The once-rarely used TSCA section 21 citizen’s petition process allows the possibility for a de novo trial before a judge, an option Judge Edward Chen, of the U.S. District Court for the Northern District of California, allowed to move forward last year.

But in a Sept. 19 request, EPA asked the court to extend limited expert discovery in the case by 65 days. EPA argues there are two “new developments … that now merit a brief extension of time,” including the National Toxicology Program’s completion of its systematic review of fluoride and neurodevelopmental effects and “EPA supplemented its expert designations and disclosures by disclosing the identity of one additional expert witness who is not required to submit an expert report.”

EPA states that the systematic review, a project underway at the National Institute for Environmental Health Sciences for more than two years that will result in an NTP monograph, “has been submitted to the National Academies of Sciences (NAS) for peer review."

EPA adds that the document will be released publicly 10 days before NAS’ peer review meeting, tentatively scheduled for the first week in November.

“EPA seeks an extension of time for limited expert discovery to minimize the inefficiency and/or confusion that could otherwise result from proceeding with litigation prior to public disclosure of the NTP Monograph,” the agency argues. “The public release of the NTP Monograph will likely necessitate supplementation of either parties’ expert disclosures … Delay and inefficiency would occur if the parties were forced to begin dispositive motions briefing prior to the record being complete.”

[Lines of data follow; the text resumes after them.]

(** Before and after the new file takes the place of the old one. *)
Definition before (l : log) : Prop :=
  always untouched l /\ Event (ReadFile config) (read_as existing) ∈ l /\ backed_up backup l.
Definition after (l : log) : Prop :=
  always sound l /\ Event (ReadFile config) (read_as existing) ∈ l /\ backed_up backup l /\
  files_after initial l config = Whole updated.
Lemma after_replaced l : after l -> replaced l.
Proof. intros (_ & Hr & Hb & Hf). by exists existing, updated, backup. Qed.
Lemma before_closed : closed_under (spared backup) before.
Proof.
  intros A c a l Hc (Hu & Hr & Hb). split_and!; [apply untouched_closed; [exact (proj1 Hc)|done]|by right|by apply backed_up_closed].
Qed.
Lemma after_closed : closed_under (spared backup) after.
Proof.
  intros A c a l Hc (Hu & Hr & Hb & Hf).
  assert (Hf' : files_after initial (Event c a :: l) config = Whole updated) by (by rewrite effect_spares by exact (proj1 Hc)).
  assert (Hb' : backed_up backup (Event c a :: l)) by (by apply backed_up_closed).
  split_and!; [|by right|done..]. apply always_event; [|done]. right. exists existing, updated, backup.
  split_and!; [by right|done..].
Qed.

(** The candidate is none of the files that matter. *)
Context (candidate parent : string).
Context (Hconfig : candidate <> config) (Hcandidate : forall path, backup = Some path -> candidate <> path).
Lemma before_renamed l :
  before l -> files_after initial l candidate = Whole updated -> after (Event (Rename candidate config) (Ok tt) :: l).
Proof.
  intros (Hu & Hr & Hb) Hf.
  assert (Hf' : files_after initial (Event (Rename candidate config) (Ok tt) :: l) config = Whole updated).
  { cbn. unfold put. by rewrite bool_decide_eq_false_2, bool_decide_eq_true_2. }
  assert (Hb' : backed_up backup (Event (Rename candidate config) (Ok tt) :: l)).
  { unfold backed_up in *. destruct backup as [path|]; [|done]. destruct Hb as [Hne Hb]. split; [done|].
    rewrite effect_spares; [done|]. split; [by apply Hcandidate|done]. }
  split_and!; [|by right|done..]. apply always_event.
  - right. exists existing, updated, backup. split_and!; [by right|done..].
  - eapply always_mono; [|exact Hu]. by left.
Qed.
Lemma before_not_renamed l e : before l -> before (Event (Rename candidate config) (Err e) :: l).
Proof. intros (Hu & Hr & Hb). split_and!; [|by right|done]. apply always_event; [by apply always_now in Hu|done]. Qed.

Lemma candidate_spared A (c : cli_call A) :
  match c with
  | CreateNew p _ | WriteFile p _ | RemoveFile p => p = candidate
  | CopyFile _ _ | Rename _ _ => False
  | _ => True
  end -> spared backup A c.
Proof. intros Hc. split; [|intros path Hp]; destruct c; subst; try done; by apply Hcandidate. Qed.

Lemma write_candidate_wp l :
  before l ->
  os_wp (write_candidate ask candidate config parent updated)
    (fun r l' => match r with Ok _ => after l' | Err _ => before l' \/ after l' end) l.
Proof.
  intros Hl. unfold write_candidate, atomic_replace, sync_parent.
  ask_step. ask_step; [|left; by apply before_closed; [apply candidate_spared|]].
  match goal with |- context [Event (CreateNew candidate ?m) (Ok ?u) :: l] => set (l1 := Event (CreateNew candidate m) (Ok u) :: l) end.
  assert (Hb1 : before l1 /\ files_after initial l1 candidate = Whole []).
  { split; [by apply before_closed; [apply candidate_spared|]|]. cbn. unfold put. by rewrite bool_decide_eq_true_2. }
  clearbody l1. destruct Hb1 as [Hb1 Hf].
  ask_step. ask_step; [|left; by apply before_closed; [apply candidate_spared|]].
  match goal with |- context [Event (WriteFile candidate ?m) (Ok ?u) :: l1] => set (l2 := Event (WriteFile candidate m) (Ok u) :: l1) end.
  assert (Hb2 : before l2 /\ files_after initial l2 candidate = Whole updated).
  { split; [by apply before_closed; [apply candidate_spared|]|]. cbn. unfold put. rewrite bool_decide_eq_true_2 by done. by rewrite Hf. }
  clearbody l2. destruct Hb2 as [Hb2 Hf2].
  ask_step. ask_step; [|left; by apply before_closed; [apply candidate_spared|]].
  match goal with |- context [Event (SyncFile candidate) (Ok ?u) :: l2] => set (l3 := Event (SyncFile candidate) (Ok u) :: l2) end.
  assert (Hb3 : before l3 /\ files_after initial l3 candidate = Whole updated) by (by split; [apply before_closed; [apply candidate_spared|]|]).
  clearbody l3. destruct Hb3 as [Hb3 Hf3].
  ask_step. ask_step; [|left; by apply before_not_renamed].
  match goal with a : unit |- context [Rename candidate config] => destruct a end.
  ask_step; [|right]; (apply after_closed; [by apply candidate_spared|]); apply before_renamed; done.
Qed.
End written.

(** The path of the candidate is neither the configuration nor the backup. *)
Context (Hconfig : ~ bytes_of ".tmp" `suffix_of` bytes_of config).
Definition is_backup (path : string) : Prop :=
  exists seconds nanos, path = String.append config (String.append ".ladon-backup-"
    (String.append (string_of (decimal seconds)) (String.append "-" (string_of (decimal nanos))))).
Lemma is_backup_config path : is_backup path -> path <> config.
Proof.
  intros (seconds & nanos & ->) Heq. apply (f_equal bytes_of) in Heq. rewrite bytes_of_append in Heq.
  apply (f_equal length) in Heq. rewrite bytes_of_append, !length_app in Heq.
  assert (length (bytes_of ".ladon-backup-") = 14%nat) as Hl by reflexivity. lia.
Qed.
Lemma is_backup_candidate path id : is_backup path -> candidate_path config id <> path.
Proof.
  intros (seconds & nanos & ->) Heq. pose proof (candidate_suffix config id) as Hs. rewrite Heq in Hs.
  rewrite !bytes_of_append, bytes_of_string_of in Hs. destruct (decimal_suffix nanos) as [front Hd].
  destruct Hs as [k Hk]. apply (f_equal last) in Hk. rewrite bytes_of_string_of, Hd, !app_assoc, last_snoc in Hk.
  change (bytes_of ".tmp") with (bytes_of ".tm" ++ bytes_of "p") in Hk. rewrite app_assoc in Hk.
  change (bytes_of "p") with [zb 112] in Hk. rewrite last_snoc in Hk. injection Hk as Hk. apply (f_equal bz) in Hk.
  pose proof (Z.mod_pos_bound nanos 10 ltac:(lia)) as Hm. clear - Hk Hm.
  rewrite !bz_zb_small in Hk by lia. lia.
Qed.

Lemma prepare_parent_only backup parent : asks_only (spared backup) (prepare_parent ask parent).
Proof.
  unfold prepare_parent. apply asks_only_bind; [by apply asks_only_perform|]. intros existed.
  apply asks_only_bind; [by apply asks_only_or_error|]. intros _.
  destruct existed; [apply asks_only_ret|by apply asks_only_or_error].
Qed.
Lemma write_private_atomic_wp existing updated backup l :
  render target existing executable = Ok updated -> (is_Some backup <-> is_Some existing) ->
  (forall path, backup = Some path -> is_backup path) ->
  before existing backup l ->
  os_wp (write_private_atomic ask config updated)
    (fun r l' => match r with Ok _ => after existing updated backup l' | Err _ => always sound l' end) l.
Proof.
  intros Hrender Hsome Hpath Hl.
  assert (Hsound : forall l', before existing backup l' -> always sound l') by (intros l' [Hu _]; eapply always_mono; [|exact Hu]; by left).
  unfold write_private_atomic. ask_step. ask_step; [|by apply Hsound].
  eapply asks_only_wp_bind; [apply (before_closed existing backup)|apply prepare_parent_only|exact Hl| |by intros; apply Hsound].
  clear Hl. intros _ l1 Hl. do 2 ask_step.
  match goal with |- context [Event FreshUuid ?a] => rename a into id end.
  assert (Hc : candidate_path config id <> config).
  { intros Heq. apply Hconfig. pose proof (candidate_suffix config id) as Hs. by rewrite Heq in Hs. }
  assert (Hb : forall path, backup = Some path -> candidate_path config id <> path).
  { intros path Hp. by apply is_backup_candidate, Hpath. }
  ask_step. eapply os_wp_mono.
  { apply (write_candidate_wp existing updated backup Hrender Hsome (candidate_path config id)); [done|done|].
    by apply before_closed. }
  intros [[]|e] l2 H2'; [done|]. ask_step. ask_step. ask_step.
  destruct H2' as [H2'|H2']; [apply Hsound, before_closed|eapply after_closed; [exact Hrender|exact Hsome| |exact H2']]; try done;
    by apply (candidate_spared backup (candidate_path config id)).
Qed.
Lemma validate_executable_only : asks_only (@benign) (validate_executable ask executable).
Proof.
  unfold validate_executable. apply asks_only_bind; [destruct (is_absolute executable); eauto with asks_only|].
  intros ?. eauto with asks_only.
Qed.
Lemma verify_written_only : asks_only (@benign) (verify_written_config ask target config executable).
Proof.
  unfold verify_written_config. apply asks_only_bind; [|eauto with asks_only].
  apply asks_only_bind; [eauto with asks_only|]. intros []; eauto with asks_only.
Qed.

(** Nothing is touched at first. *)
Definition unused (l : log) : Prop := always untouched l /\ forall path, files_after initial l path = initial path.
Lemma unused_closed : closed_under (@benign) unused.
Proof.
  intros A c a l Hc [Hu Hf]. split; [apply untouched_closed; [by apply benign_spares|done]|].
  intros path. rewrite effect_spares by by apply benign_spares. apply Hf.
Qed.
Lemma always_sound l : always untouched l -> always sound l.
Proof. apply always_mono. by left. Qed.

Lemma read_existing_wp (Q : LResult (option bytes) -> log -> Prop) l :
  unused l ->
  (forall existing l', unused l' -> Event (ReadFile config) (read_as existing) ∈ l' -> Q (Ok existing) l') ->
  (forall e l', unused l' -> Q (Err e) l') ->
  os_wp (read_existing ask config) Q l.
Proof.
  intros Hl HOk HErr. unfold read_existing. ask_step. apply os_wp_perform. intros a _. cbv beta iota.
  assert (Hi : unused (Event (ReadFile config) a :: l)) by (by apply unused_closed).
  destruct a as [b|[]]; ask_step; [apply HOk; [done|by left]|apply HOk; [done|by left]|by apply HErr].
Qed.
Lemma back_up_wp existing l :
  unused l -> Event (ReadFile config) (read_as existing) ∈ l ->
  os_wp (back_up ask config existing)
    (fun r l' => match r with
                 | Ok backup => before existing backup l' /\ (is_Some backup <-> is_Some existing) /\
                     forall path, backup = Some path -> is_backup path
                 | Err _ => always untouched l' end) l.
Proof.
  intros [Hu Hf] Hr. unfold back_up, backup_path. destruct existing as [b|].
  2: { ask_step. split_and!; [by split_and!|by split; intros []|done]. }
  do 2 ask_step. ask_step; [|by apply untouched_closed].
  match goal with |- context [let '(_, _) := ?p in _] => destruct p as [seconds nanos] end. do 2 ask_step.
  match goal with |- context [CopyFile config ?p] => set (path := p) end.
  assert (Hp : is_backup path) by (by exists seconds, nanos). clearbody path. pose proof (is_backup_config _ Hp) as Hne.
  ask_step; [|by apply untouched_closed; [|apply untouched_closed]]. ask_step. split_and!.
  - split; [by apply untouched_closed; [|apply untouched_closed]|]. split; [by do 2 right|]. split; [done|].
    cbn. unfold put. rewrite bool_decide_eq_true_2 by done. apply Hf.
  - by split; intros; eexists.
  - by intros ? [= <-].
Qed.
End replacement.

EPA also argues that extending the timeline would allow it more time to “further develop the record concerning EPA’s supplemental expert designations and disclosures,” particularly regarding a co-author to some epidemiology studies also written by two other scientists that EPA has already deposed.

But in a Sept. 23 reply brief, the plaintiffs oppose EPA’s request, arguing that the agency agreed to the existing schedule one week before making the motion and that the request is “based on a draft review that EPA has known about for years, and an unjustified, last-minute disclosure of an expert whom EPA knew about since at least June 27, 2019."

The plaintiffs also argue that “EPA has been aware of the NTP’s … monograph for the entirety of this litigation. EPA is not only a member of NTP’s Executive Committee but provided comments to the NTP about the review prior to the review’s commencement in late 2016. At no point, however, during the 2+ years of this litigation has EPA expressed any concern that the NTP review could affect the scheduling of this case.”

Further, they note that the pending NTP monograph is a draft, not a final, document, and “the release of a draft review provides no justification for derailing the entire schedule, including the trial date. Federal courts have long recognized the reduced trustworthiness of draft government reports, holding them inadmissible under Federal Rule of Evidence 803.”

Plaintiffs also argue that EPA’s decision not to contact the co-author, Dr. Martinez-Mier, until the eve of the court-ordered expert deadline “is not a permissible basis for EPA to derail the schedule of this case.” They argue that in waiting to contact Martinez-Mier until September, EPA violated two court-ordered discovery deadlines and without providing “substantial justification.”